I can assure you that my Italian ancestors never ate bolognese with zucchini noodles – but I think they missed out. The best thing about pasta is the sauce you put over it, and let me assure you that, with the exception of my mothers sauce, this is the next best thing.
It not always easy to avoid gluten, but some of us do not have a choice. Whether you have to avoid gluten for medical reasons or you are just trying a more paleo type diet, I encourage you to try this sauce with zucchini noodles, aka zoodles.
To make zucchini noodles, you need a spiralizer. I have this one but there are many others on the market, ranging from $20-$50. I like the spirelli because it’s small and doesn’t take up too much real estate in the kitchen. I have also made zucchini coins which work nicely too if you don’t have a spiralizer. Just cut up slices of zucchini and saute them.

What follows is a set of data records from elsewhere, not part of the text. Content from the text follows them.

(* ===== verification/ProfileSyncService.v ===== *)
(** * The profile-sync service of broadwebd

    Models [crates/broadwebd/src/services/profile_sync.rs]: the in-memory store of
    encrypted objects, retained references, mutable roots and provider states shared
    by the services of a fixture, every request of [ProfileSyncService::call] with
    its guards in the code's order, the test-fixture operations that change the
    store, and the selection of the runtime backend.  The store's lock is held for
    the whole of each modelled step; lock poisoning is not modelled.  The Kubo RPC
    client ([protocols/ipfs/kubo.rs]) is an argument ([KuboRpc]). *)
From S2P Require Import Prelude RustStr Broadwebd.

(** ** State *)

Record ProfileSyncFixtureCapacity := {
  max_providers : option Z;
  max_objects : option Z;
  max_roots : option Z
}.

Record ProfileSyncRootState := {
  root_object_id : string;
  root_publisher_provider_id : string;
  root_publish_sequence : Z
}.

Record ProfileSyncProviderState := {
  ps_provider_kind : string;
  ps_privacy_boundary : string;
  ps_roles : ProfileSyncProviderRoles;
  ps_last_seen_sequence : Z
}.

(** (provider, profile, object) for objects, (profile, root, provider) for roots. *)
Definition triple : Type := string * string * string.

Record ProfileSyncStore := {
  st_capacity : ProfileSyncFixtureCapacity;
  st_objects : gmap triple string;
  st_retained : gset triple;
  st_roots : gmap triple ProfileSyncRootState;
  st_next_root_sequence : Z;
  st_providers : gmap string ProfileSyncProviderState;
  st_next_seen_sequence : Z;
  st_minimum_seen_sequence : Z;
  st_offline_providers : gset string;
  st_delayed_transfers : gset (string * string);
  st_delayed_roots : gset (string * string * string * string);
  st_retention_blocked_providers : gset string;
  st_retention_quota_by_provider : gmap string Z
}.

Definition default_store : ProfileSyncStore := {|
  st_capacity := {| max_providers := None; max_objects := None; max_roots := None |};
  st_objects := ∅; st_retained := ∅; st_roots := ∅; st_next_root_sequence := 0;
  st_providers := ∅; st_next_seen_sequence := 0; st_minimum_seen_sequence := 0;
  st_offline_providers := ∅; st_delayed_transfers := ∅; st_delayed_roots := ∅;
  st_retention_blocked_providers := ∅; st_retention_quota_by_provider := ∅ |}.

Definition set_st_capacity v st := {|
  st_capacity := v; st_objects := st_objects st; st_retained := st_retained st;
  st_roots := st_roots st; st_next_root_sequence := st_next_root_sequence st;
  st_providers := st_providers st; st_next_seen_sequence := st_next_seen_sequence st;
  st_minimum_seen_sequence := st_minimum_seen_sequence st;
  st_offline_providers := st_offline_providers st;
  st_delayed_transfers := st_delayed_transfers st; st_delayed_roots := st_delayed_roots st;
  st_retention_blocked_providers := st_retention_blocked_providers st;
  st_retention_quota_by_provider := st_retention_quota_by_provider st |}.
Definition set_st_objects v st := {|
  st_capacity := st_capacity st; st_objects := v; st_retained := st_retained st;
  st_roots := st_roots st; st_next_root_sequence := st_next_root_sequence st;
  st_providers := st_providers st; st_next_seen_sequence := st_next_seen_sequence st;
  st_minimum_seen_sequence := st_minimum_seen_sequence st;
  st_offline_providers := st_offline_providers st;
  st_delayed_transfers := st_delayed_transfers st; st_delayed_roots := st_delayed_roots st;
  st_retention_blocked_providers := st_retention_blocked_providers st;
  st_retention_quota_by_provider := st_retention_quota_by_provider st |}.
Definition set_st_retained v st := {|
  st_capacity := st_capacity st; st_objects := st_objects st; st_retained := v;
  st_roots := st_roots st; st_next_root_sequence := st_next_root_sequence st;
  st_providers := st_providers st; st_next_seen_sequence := st_next_seen_sequence st;
  st_minimum_seen_sequence := st_minimum_seen_sequence st;
  st_offline_providers := st_offline_providers st;
  st_delayed_transfers := st_delayed_transfers st; st_delayed_roots := st_delayed_roots st;
  st_retention_blocked_providers := st_retention_blocked_providers st;
  st_retention_quota_by_provider := st_retention_quota_by_provider st |}.
Definition set_st_roots v st := {|
  st_capacity := st_capacity st; st_objects := st_objects st; st_retained := st_retained st;
  st_roots := v; st_next_root_sequence := st_next_root_sequence st;
  st_providers := st_providers st; st_next_seen_sequence := st_next_seen_sequence st;
  st_minimum_seen_sequence := st_minimum_seen_sequence st;
  st_offline_providers := st_offline_providers st;
  st_delayed_transfers := st_delayed_transfers st; st_delayed_roots := st_delayed_roots st;
  st_retention_blocked_providers := st_retention_blocked_providers st;
  st_retention_quota_by_provider := st_retention_quota_by_provider st |}.
Definition set_st_next_root_sequence v st := {|
  st_capacity := st_capacity st; st_objects := st_objects st; st_retained := st_retained st;
  st_roots := st_roots st; st_next_root_sequence := v; st_providers := st_providers st;
  st_next_seen_sequence := st_next_seen_sequence st;
  st_minimum_seen_sequence := st_minimum_seen_sequence st;
  st_offline_providers := st_offline_providers st;
  st_delayed_transfers := st_delayed_transfers st; st_delayed_roots := st_delayed_roots st;
  st_retention_blocked_providers := st_retention_blocked_providers st;
  st_retention_quota_by_provider := st_retention_quota_by_provider st |}.
Definition set_st_providers v st := {|
  st_capacity := st_capacity st; st_objects := st_objects st; st_retained := st_retained st;
  st_roots := st_roots st; st_next_root_sequence := st_next_root_sequence st;
  st_providers := v; st_next_seen_sequence := st_next_seen_sequence st;
  st_minimum_seen_sequence := st_minimum_seen_sequence st;
  st_offline_providers := st_offline_providers st;
  st_delayed_transfers := st_delayed_transfers st; st_delayed_roots := st_delayed_roots st;
  st_retention_blocked_providers := st_retention_blocked_providers st;
  st_retention_quota_by_provider := st_retention_quota_by_provider st |}.
Definition set_st_next_seen_sequence v st := {|
  st_capacity := st_capacity st; st_objects := st_objects st; st_retained := st_retained st;
  st_roots := st_roots st; st_next_root_sequence := st_next_root_sequence st;
  st_providers := st_providers st; st_next_seen_sequence := v;
  st_minimum_seen_sequence := st_minimum_seen_sequence st;
  st_offline_providers := st_offline_providers st;
  st_delayed_transfers := st_delayed_transfers st; st_delayed_roots := st_delayed_roots st;
  st_retention_blocked_providers := st_retention_blocked_providers st;
  st_retention_quota_by_provider := st_retention_quota_by_provider st |}.
Definition set_st_minimum_seen_sequence v st := {|
  st_capacity := st_capacity st; st_objects := st_objects st; st_retained := st_retained st;
  st_roots := st_roots st; st_next_root_sequence := st_next_root_sequence st;
  st_providers := st_providers st; st_next_seen_sequence := st_next_seen_sequence st;
  st_minimum_seen_sequence := v; st_offline_providers := st_offline_providers st;
  st_delayed_transfers := st_delayed_transfers st; st_delayed_roots := st_delayed_roots st;
  st_retention_blocked_providers := st_retention_blocked_providers st;
  st_retention_quota_by_provider := st_retention_quota_by_provider st |}.
Definition set_st_offline_providers v st := {|
  st_capacity := st_capacity st; st_objects := st_objects st; st_retained := st_retained st;
  st_roots := st_roots st; st_next_root_sequence := st_next_root_sequence st;
  st_providers := st_providers st; st_next_seen_sequence := st_next_seen_sequence st;
  st_minimum_seen_sequence := st_minimum_seen_sequence st; st_offline_providers := v;
  st_delayed_transfers := st_delayed_transfers st; st_delayed_roots := st_delayed_roots st;
  st_retention_blocked_providers := st_retention_blocked_providers st;
  st_retention_quota_by_provider := st_retention_quota_by_provider st |}.
Definition set_st_delayed_transfers v st := {|
  st_capacity := st_capacity st; st_objects := st_objects st; st_retained := st_retained st;
  st_roots := st_roots st; st_next_root_sequence := st_next_root_sequence st;
  st_providers := st_providers st; st_next_seen_sequence := st_next_seen_sequence st;
  st_minimum_seen_sequence := st_minimum_seen_sequence st;
  st_offline_providers := st_offline_providers st; st_delayed_transfers := v;
  st_delayed_roots := st_delayed_roots st;
  st_retention_blocked_providers := st_retention_blocked_providers st;
  st_retention_quota_by_provider := st_retention_quota_by_provider st |}.
Definition set_st_delayed_roots v st := {|
  st_capacity := st_capacity st; st_objects := st_objects st; st_retained := st_retained st;
  st_roots := st_roots st; st_next_root_sequence := st_next_root_sequence st;
  st_providers := st_providers st; st_next_seen_sequence := st_next_seen_sequence st;
  st_minimum_seen_sequence := st_minimum_seen_sequence st;
  st_offline_providers := st_offline_providers st;
  st_delayed_transfers := st_delayed_transfers st; st_delayed_roots := v;
  st_retention_blocked_providers := st_retention_blocked_providers st;
  st_retention_quota_by_provider := st_retention_quota_by_provider st |}.
Definition set_st_retention_blocked_providers v st := {|
  st_capacity := st_capacity st; st_objects := st_objects st; st_retained := st_retained st;
  st_roots := st_roots st; st_next_root_sequence := st_next_root_sequence st;
  st_providers := st_providers st; st_next_seen_sequence := st_next_seen_sequence st;
  st_minimum_seen_sequence := st_minimum_seen_sequence st;
  st_offline_providers := st_offline_providers st;
  st_delayed_transfers := st_delayed_transfers st; st_delayed_roots := st_delayed_roots st;
  st_retention_blocked_providers := v;
  st_retention_quota_by_provider := st_retention_quota_by_provider st |}.
Definition set_st_retention_quota_by_provider v st := {|
  st_capacity := st_capacity st; st_objects := st_objects st; st_retained := st_retained st;
  st_roots := st_roots st; st_next_root_sequence := st_next_root_sequence st;
  st_providers := st_providers st; st_next_seen_sequence := st_next_seen_sequence st;
  st_minimum_seen_sequence := st_minimum_seen_sequence st;
  st_offline_providers := st_offline_providers st;
  st_delayed_transfers := st_delayed_transfers st; st_delayed_roots := st_delayed_roots st;
  st_retention_blocked_providers := st_retention_blocked_providers st;
  st_retention_quota_by_provider := v |}.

One of my favorite meals growing up was burnt spaghetti. Yes, burnt. Don’t knock it til you try it! But don’t try it if you are gluten free. Except maybe with quinoa noodles. The story goes that my grandmother was reheating leftover spaghetti bolognese one night and got distracted and the pasta got a little burnt. They ate it anyway and everybody loved the crispy noodles. Growing up, we would purposefully “burn” the leftover pasta. Spaghetti was always better the second night, in my opinion. I tried to recreate this with the zoodles, getting them nice and crispy in the pan. And since I can’t eat spaghetti anymore, this is a great alternative.
My Aunt Nancie gave me with recipe before Eric and I got married. This recipe is a different kind of bolognese than my mom and grandmother made. It is thicker, with subtle hints of white wine and nutmeg.
I cooked the zoodles in a cast iron pan on the stove top with a little bit of butter and didn’t fuss with them too much. Using tongs. I turned them every few minutes and then and let them be for several minutes in order for them to crispt up. But be in the general vicinity of the stove- you don’t want them to burn.
When I make this bolognese, I often double (or triple) this recipe and then freeze a couple jars of it. That makes future dinner preparation easy to whip up! Just defrost the sauce and reheat in a saucepan on the stove.
Pair it with this green salad but since we are heading into winter and cherries are not in season, use pomegranate seeds instead.
- 3 tbsp butter
- ½ onion, diced
- 1 carrot, chopped
- 1 celery rib, chopped
- 1 lb ground organic grass-fed ground beef
- 1 cup dry white wine
- ½ cup whole organic milk
- 1/8 tsp nutmeg
- 2 cups crushed tomatoes.
- Sea salt and pepper
- 4 large or 6 medium Zucchinis’, spiralized
- 1 tbsp ghee, butter or coconut oil
- pinch or two of sea salt
- Add grated parmesan cheese on top of sauce (optional)
-In a deep, heavy pot over medium heat, saute onions with the butter until just translucent. Add celery and carrots and cook for another 2-3 minutes.
-Add ground beef, crumbling in the pot with a fork. Add 1 tsp sea salt, stir and cook until meat has lost its red color. Add wine and turn heat to medium/high and cover pot. Cook until most of wine has evaporated, stirring frequently.
-Add milk and nutmeg, cover pot and cook until its evaporated.
-Add tomatoes and stir, cooking sauce until it bubbles. Turn heat to low and cook for another hour…or eat now if you don’t have time.
Using a paper towel or dish cloth, give the zoodles a little squeeze to get out any extra moisture, In a large pan over medium/high heat melt the ghee or oil and add the zoodles and a pinch of salt. Let them cook for 5-6 minutes before stirring. Using tongs, turn the zoodles. Cook for another 5-10 minutes, letting them get a little crispy, stirring occasionally.
Add Zoodles to a bowl with the bolognese on top.